La BD qui nous chavire le cœur aujourd’hui est donc Couleurs de l’incendie. Tout commence comme un film noir avec une ambiance graphique très polar. Les personnages sont esquissés avec force. Ils arborent des traits anguleux et des mines patibulaires, dignes d’un film de Jacques Audiard, avec son lot de dialogues savoureux et percutants. Les rouages complexes de l’intrigue se mettent en place peu à peu et tissent un dédale alambiqué, dans lequel le lecteur se perd pour son plus grand plaisir. Nous avons en effet l’impression d’une histoire banale d’héritage contesté, puis les pièces s’abattent sur nous et nous font entrevoir toute l’horreur du machiavélique plan qui se referme sur Madeleine et Paul.

Main de Maître

Comme dans tout bon film noir, Madeleine touche le fond. Elle est la pierre angulaire de la BD. Petite chose fragile durant les premières planches, elle se révèle une redoutable jouteuse qui ne recule devant rien pour accomplir sa vengeance. Elle est un peu comme une bête blessée qui ne renonce pas devant la meute lancée à ses trousses. Pas d’hallali pour Madeleine, elle montre les crocs et défend l’honneur des siens.

Nous sommes happés par l’histoire et nous tremblons au côté de Madeleine, une femme flamme qui décide de prendre le taureau par les cornes. Elle est croquée avec sincérité par Christian De Metter. Ce dernier sublime les personnages créés par Pierre Lemaitre. Nous prenons un malin plaisir à découvrir les stratagèmes de Madeleine pour frapper ses adversaires et les pousser dans leurs retranchements.

Elle semble avoir convoqué les Érinyes, ces créatures de la mythologie grecque, figures des remords et de la justice, qui vengeaient les femmes bafouées et persécutaient ceux qui faisaient le mal. Madeleine, retrouvera-t-elle une certaine paix intérieure après cette folle épopée, elle, qui était si égarée et isolée ? À vous de le découvrir, chères lectrices et chers lecteurs.

En conclusion

Couleurs de l’incendie est un roman graphique qui rend compte admirablement de la force romanesque de l’ouvrage dont il est tiré. Adaptation de haut vol, cet ouvrage n’est pas une redondance par rapport au roman de Pierre Lemaitre, bien au contraire, il permet une autre lecture du roman justement, un nouvel éclairage, de même que le film d’Albert Dupontel avait transfiguré Au revoir là-haut.

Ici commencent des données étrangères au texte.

(** * Verification of the PDF reconstruction script

    Shallow embedding of [src/src/ultimate_final_fix.py]:
    - [PyStr]: the Python [str] operations the script relies on
      ([in], [strip], [join], [replace], and the two regular-expression
      searches of [get_modifications]);
    - [PyDict]: an insertion-ordered dictionary with string keys;
    - [Index]: [get_modifications];
    - [Subst]: [apply_modifications];
    - [Resolver]: the font and colour mapping of the span loop;
    - [Recon]: [reconstruct_with_exact_positions] as a program in a
      state-and-exception monad over the two document handles and the
      output page. *)

From Stdlib Require Import Ascii String.
From Stdlib Require Import List Bool Arith NArith ZArith QArith Lia.
Import ListNotations.

Local Open Scope nat_scope.
Local Open Scope list_scope.

(* ===================================================================== *)
(** ** Python strings *)
(* ===================================================================== *)

Module PyStr.

(** A Python [str] is a sequence of Unicode code points. *)
Definition char := N.
Definition str := list char.

(** String literals of the source, written as Rocq strings. *)
Definition lit (s : string) : str :=
  List.map N_of_ascii (list_ascii_of_string s).

Fixpoint str_eqb (a b : str) : bool :=
  match a, b with
  | [], [] => true
  | x :: a', y :: b' => N.eqb x y && str_eqb a' b'
  | _, _ => false
  end.

(** [t.startswith(p)]. *)
Fixpoint starts_with (p t : str) : bool :=
  match p, t with
  | [], _ => true
  | _ :: _, [] => false
  | x :: p', y :: t' => N.eqb x y && starts_with p' t'
  end.

(** [p in t]: [p] occurs in [t] as a contiguous substring. *)
Fixpoint contains (p t : str) : bool :=
  starts_with p t ||
  match t with
  | [] => false
  | _ :: t' => contains p t'
  end.

(** [Py_UNICODE_ISSPACE]: the code points that [str.strip()] removes and
    that [\s] matches in a [str] pattern. *)
Definition is_space (c : char) : bool :=
  ((9 <=? c) && (c <=? 13) || (28 <=? c) && (c <=? 32)
   || (c =? 133) || (c =? 160) || (c =? 5760)
   || (8192 <=? c) && (c <=? 8202)
   || (c =? 8232) || (c =? 8233) || (c =? 8239) || (c =? 8287)
   || (c =? 12288))%N.

Definition newline : char := 10%N.

Fixpoint lstrip (t : str) : str :=
  match t with
  | [] => []
  | c :: t' => if is_space c then lstrip t' else t
  end.

Definition rstrip (t : str) : str := rev (lstrip (rev t)).

(** [t.strip()]. *)
Definition strip (t : str) : str := rstrip (lstrip t).

(** [sep.join(parts)]. *)
Fixpoint join (sep : str) (parts : list str) : str :=
  match parts with
  | [] => []
  | [p] => p
  | p :: rest => p ++ sep ++ join sep rest
  end.

(** The scanning loop of [str.replace] for a non-empty [old]: [skip] is
    the number of characters of the current occurrence still to be
    passed over. *)
Fixpoint replace_from (old new : str) (skip : nat) (t : str) : str :=
  match t with
  | [] => []
  | c :: t' =>
      match skip with
      | S k => replace_from old new k t'
      | O =>
          if starts_with old t
          then new ++ replace_from old new (length old - 1) t'
          else c :: replace_from old new 0 t'
      end
  end.

(** [t.replace(old, new)].  With an empty [old] Python inserts [new]
    before every character and at the end. *)
Definition replace (t old new : str) : str :=
  match old with
  | [] => new ++ flat_map (fun c => c :: new) t
  | _ :: _ => replace_from old new 0 t
  end.

(** The longest prefix without a line feed: what a greedy [.+] or [.*]
    consumes. *)
Fixpoint dot_star (t : str) : str :=
  match t with
  | [] => []
  | c :: t' => if N.eqb c newline then [] else c :: dot_star t'
  end.

(** [(.+)] at the end of a pattern: at least one character. *)
Definition dot_plus (t : str) : option str :=
  match dot_star t with
  | [] => None
  | g => Some g
  end.

(** [\s*(.+)] by backtracking: the greedy [\s*] first tries to consume
    one more white-space character and gives it back when the rest of
    the pattern fails. *)
Fixpoint ws_then_group (t : str) : option str :=
  match t with
  | [] => dot_plus []
  | c :: t' =>
      if is_space c then
        match ws_then_group t' with
        | Some g => Some g
        | None => dot_plus t
        end
      else dot_plus t
  end.

(** The pattern [label\s*(.+)] anchored at the start of [t]. *)
Definition match_here (label t : str) : option str :=
  if starts_with label t then ws_then_group (skipn (length label) t)
  else None.

(** [re.search(label + r'\s*(.+)', t)]: the first position, from the
    left, where the pattern matches; the result is [group(1)]. *)
Fixpoint re_search (label t : str) : option str :=
  match match_here label t with
  | Some g => Some g
  | None =>
      match t with
      | [] => None
      | _ :: t' => re_search label t'
      end
  end.
(** * SimplePlot: a shallow embedding of [SimplePlot.py]

    The module under study is a small builder on top of matplotlib: it gathers
    data series, limits, labels and scale flags, and its [create] method hands
    them to pyplot.  The embedding below follows the Python text method by
    method.

    - Python exceptions are an [outcome]; a method is a state transformer that
      returns the outcome together with the object as it is left behind, so
      that what a raising call has already written stays visible.
    - A Python [float] is a binary64 value, here Rocq's primitive [float]; an
      [int] is a [Z].
    - Calls into pyplot and into [os] are recorded as a list of [event]s.
*)

From Stdlib Require Import ZArith String Ascii List Bool Lia Floats DecimalString.
From stdpp Require Import base option list strings.

Open Scope Z_scope.

(** ** Python values *)

Module Py.

(** The places of [SimplePlot.py] that raise a [RuntimeError].  The message
    text is not modelled; each raise statement has a tag of its own. *)
Inductive site :=
| BadFilenameType      (* check_file_writable: not a str *)
| TitleNotConvertible  (* __init__ *)
| NegativeDpi          (* set_dpi *)
| LabelNotConvertible  (* set_x_label, set_y_label *)
| LogLimits            (* set_x_limits, set_y_limits *)
| XNotSequence | XEmpty | XLengthMismatch               (* set_x_data *)
| YNotSequence | YLengthMismatchX | YLengthMismatchY    (* add_y_data *)
| YListNotSequence | YLabelsNotSequence | YLabelsCount  (* add_y_sets *)
| NoXData | NoYData | NotWritable.                      (* create *)

Inductive exn :=
| RuntimeError (at_ : site)
| TypeError
| ValueError
| OverflowError
| IndexError.

Inductive outcome (A : Type) :=
| Ok (a : A)
| Raise (e : exn).
Arguments Ok {A} a.
Arguments Raise {A} e.

Definition raised {A} (o : outcome A) : bool :=
  match o with Ok _ => false | Raise _ => true end.

(** Numbers: [int] and [float]. *)
Inductive num :=
| Int (z : Z)
| Flt (f : float).

Inductive seq_kind := KList | KTuple.

(** The objects handed to the builder.  A data sequence is a list or a tuple
    of numbers, the only element type the builder is written for. *)
Inductive pyobj :=
| PyNone
| PyBool (b : bool)
| PyNum (n : num)
| PyStr (s : string)
| PySeq (k : seq_kind) (xs : list num).

(** An argument that is itself a list or tuple of objects ([y_list] and
    [y_labels] of [add_y_sets]), or any single object. *)
Inductive pyarg :=
| Obj (o : pyobj)
| ObjSeq (k : seq_kind) (os : list pyobj).
(** X17. [LLMProviderFactory.create] touches nothing but the log.  It
    answers [None] exactly when it has logged a line.  It raises only what
    a provider's constructor raised.  A client it returns was built for
    the provider asked for: OpenAI in Azure mode with the Azure settings,
    OpenAI or Groq with their own key, which is then set and not empty. *)
Theorem create_spec `{Externals} (self : LLMProviderFactory.t)
    (provider : string) (w : world) :
  ∃ r w',
    LLMProviderFactory.create self provider w = (r, w')
    ∧ quiet w w'
    ∧ (r = Ok None ↔ logs w' ≠ logs w)
    ∧ (∀ e, r = Raise e → ∃ call, construct call = Raise e)
    ∧ (∀ c, r = Ok (Some c) →
       let config := LLMProviderFactory.config self in
       let defaults := LLMProviderFactory.defaults_of config in
       ∃ call,
         construct call = Ok c
         ∧ match call with
           | OpenAIProvider_azure key version endpoint d =>
               provider = LLMEnums_OPENAI
               ∧ LLMProviderFactory.azure self = true
               ∧ key = AZURE_OPENAI_API_KEY config
               ∧ version = API_VERSION config
               ∧ endpoint = AZURE_OPENAI_ENDPOINT config
               ∧ d = defaults
           | OpenAIProvider_key key d =>
               provider = LLMEnums_OPENAI
               ∧ LLMProviderFactory.azure self = false
               ∧ key = OPENAI_API_KEY config
               ∧ falsy_str key = false
               ∧ d = defaults
           | GroqProvider_key key d =>
               provider = LLMEnums_GROQ
               ∧ provider ≠ LLMEnums_OPENAI
               ∧ key = GROQ_API_KEY config
               ∧ falsy_str key = false
               ∧ d = defaults
           end).
Proof.
  assert (∀ call (P : provider_call → Prop), P call →
    ∃ r w',
      (c ← lift (construct call); mret (Some c)) w = (r, w')
      ∧ quiet w w'
      ∧ (r = Ok None ↔ logs w' ≠ logs w)
      ∧ (∀ e, r = Raise e → ∃ call, construct call = Raise e)
      ∧ (∀ c, r = Ok (Some c) → ∃ call, construct call = Ok c ∧ P call))
    as Hbuild.
  { intros call P HP. rewrite bind_run. unfold lift.
    destruct (construct call) as [c|e] eqn:Hcall.
    - eexists _, _. split; [reflexivity|].
      split_and!; [apply quiet_refl|done|done|].
      intros c' [= <-]. by exists call.
    - eexists _, _. split; [reflexivity|].
      split_and!; [apply quiet_refl|done| |done].
      intros e' [= <-]. by exists call. }
  assert (∀ l t (P : provider_call → Prop),
    ∃ r w',
      (logger l t;; mret None) w = (r, w')
      ∧ quiet w w'
      ∧ (r = Ok (@None llm_client) ↔ logs w' ≠ logs w)
      ∧ (∀ e, r = Raise e → ∃ call, construct call = Raise e)
      ∧ (∀ c, r = Ok (Some c) → ∃ call, construct call = Ok c ∧ P call))
    as Hlog.
  { intros l t P. eexists _, _. split; [reflexivity|].
    split_and!; [apply quiet_logged| |done|done].
    split; [intros _; apply logged_changes_logs|done]. }
  unfold LLMProviderFactory.create.
  case_bool_decide as Hopenai.
  - destruct (LLMProviderFactory.azure self) eqn:Hazure.
    + apply (Hbuild _ (λ call, match call with
                               | OpenAIProvider_azure _ _ _ _ => _
                               | _ => _ end)). by split_and!.
    + destruct (falsy_str (OPENAI_API_KEY _)) eqn:Hkey.
      * apply Hlog.
      * apply (Hbuild _ (λ call, match call with
                                 | OpenAIProvider_key _ _ => _
                                 | _ => _ end)). by split_and!.
  - case_bool_decide as Hgroq.
    + destruct (falsy_str (GROQ_API_KEY _)) eqn:Hkey.
      * apply Hlog.
      * apply (Hbuild _ (λ call, match call with
                                 | GroqProvider_key _ _ => _
                                 | _ => _ end)). by split_and!.
    + apply Hlog.
Qed.
(** * ProofPix: index manager, analysis parser, certificate generator and
      fingerprint pipeline

    A shallow embedding of the Go sources

    - [internal/index]        ([IndexManager]: Load, Save, HasIndex, Search, Add),
    - [cmd/fingerprint-worker/analysis.go]   ([parseAnalysis]),
    - [internal/certificate]  ([Generate]),
    - [cmd/fingerprint-worker/main.go]       ([processImage]),

    followed by the properties of the specification that concern them.

    Conventions.  Go's [int], [int64] are [Z]; a [float32] is its IEEE-754
    binary32 bit pattern (a [Z] below [2^32]); a [float64] is a [spec_float]
    rounded at precision 53; a [string] is a byte string; a [[]byte] is a
    [list byte]; a Go [map] is a [gmap] (with [None] for the nil map); a value
    of type [error] is [option error], [None] being [nil]. *)

From Stdlib Require Import ZArith List String Ascii Lia Bool.
From Stdlib.Strings Require Import Byte.
From Stdlib Require Import Floats.SpecFloat DecimalString.
From stdpp Require Import base gmap strings list.

Open Scope Z_scope.

(** ** Go preliminaries *)

(** The error values that the modelled code creates or tests for.  Errors
    coming from the outside world are values of this type as well. *)
Inductive error : Type :=
| ErrObjectNotExist                 (* storage.ErrObjectNotExist *)
| ErrRange                          (* strconv.ErrRange *)
| ErrSyntax                         (* strconv.ErrSyntax *)
| errorString (msg : string)        (* errors.New, fmt.Errorf *)
| NumError (Func Num : string) (Err : error).   (* *strconv.NumError *)

(** The double quote. *)
Definition dquote : string := String (ascii_of_nat 34) EmptyString.

(** The [Error()] method.  A [*strconv.NumError] prints the text that failed
    to parse through [strconv.Quote]; the texts that reach it here are decimal
    notation, which [Quote] puts between double quotes as it stands. *)
Fixpoint Error (e : error) : string :=
  match e with
  | ErrObjectNotExist => "storage: object doesn't exist"
  | ErrRange => "value out of range"
  | ErrSyntax => "invalid syntax"
  | errorString msg => msg
  | NumError Func Num Err =>
    "strconv." +:+ Func +:+ ": parsing " +:+ dquote +:+ Num +:+ dquote +:+ ": " +:+ Error Err
  end.

Definition float32 : Type := Z.

Definition nl : string := String (ascii_of_nat 10) EmptyString.

(** ** Package faiss: the interface of the nearest-neighbour library

    The library is not part of the repository.  [IndexManager] uses the
    methods below of [faiss.Index] and the two functions [faiss.WriteIndex]
    and [faiss.ReadIndex]; they are the parameters of the development.  The Go
    methods update the index in place, so [idx_Add] returns the index after
    the call together with the error.  [contents] is not a method: it names
    the stored vectors, in sequence-id order, for the statements. *)
Module faiss.

Class Index (I : Type) : Type := {
  D : I -> Z;
  Ntotal : I -> Z;
  idx_Add : I -> list float32 -> I * option error;
  idx_Search : I -> list float32 -> Z -> list float32 * list Z * option error;
  WriteIndex : I -> list byte + error;
  ReadIndex : list byte -> I + error;
  contents : I -> list (list float32)
}.

End faiss.

(** ** The outside world of the index manager

    Cloud Storage is a finite map from (bucket, object) to the bytes of the
    object.  [Faults] lists the system calls of [Load] and [Save] that can
    fail for reasons outside the program, each with the error it returns on
    this run ([None]: the call succeeds). *)
Record Faults : Type := {
  f_NewClient : option error;       (* storage.NewClient *)
  f_NewReader : option error;       (* obj.NewReader, other than a missing object *)
  f_CreateTemp : option error;      (* os.CreateTemp *)
  f_Open : option error;            (* os.Open *)
  f_Copy : option (nat * error);    (* io.Copy: bytes copied before the error *)
  f_Close : option error            (* writer.Close *)
}.

Definition no_faults : Faults :=
  {| f_NewClient := None; f_NewReader := None; f_CreateTemp := None;
     f_Open := None; f_Copy := None; f_Close := None |}.


(** ** Package index *)
Module index.
Import faiss.

Section IndexManager.
Context {I : Type} `{Index I}.

(** [type IndexManager struct { index faiss.Index; idMap map[int64]string;
    mu sync.RWMutex }].  Every method takes [mu] for its whole body or
    for the accesses to the fields, so a method is one atomic step on the
    two fields; [index = None] is the nil interface, [idMap = None] the
    nil map. *)
Record IndexManager : Type := {
  index : option I;
  idMap : option (gmap Z string)
}.

(** [&index.IndexManager{}] *)
Definition new_manager : IndexManager := {| index := None; idMap := None |}.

Celle de Clovis Cornillac, qui est une adaptation de Couleurs de l’incendie, sera sans doute une autre proposition de transfiguration. Comme je le dis souvent, le neuvième art est proche du septième et vice versa. Il n’y a qu’à voir les cadrages, les effets visuels et les ambiances graphiques de chaque BD. Les genres s’empruntent des éléments, car l’art n’est pas fait de cases et de normes, la culture est multiple et elle est poreuse. Elle est donc par là même aussi indispensable que l’air que l’on respire ou l’eau que l’on boit, quoi qu’en disent les esprits étriqués.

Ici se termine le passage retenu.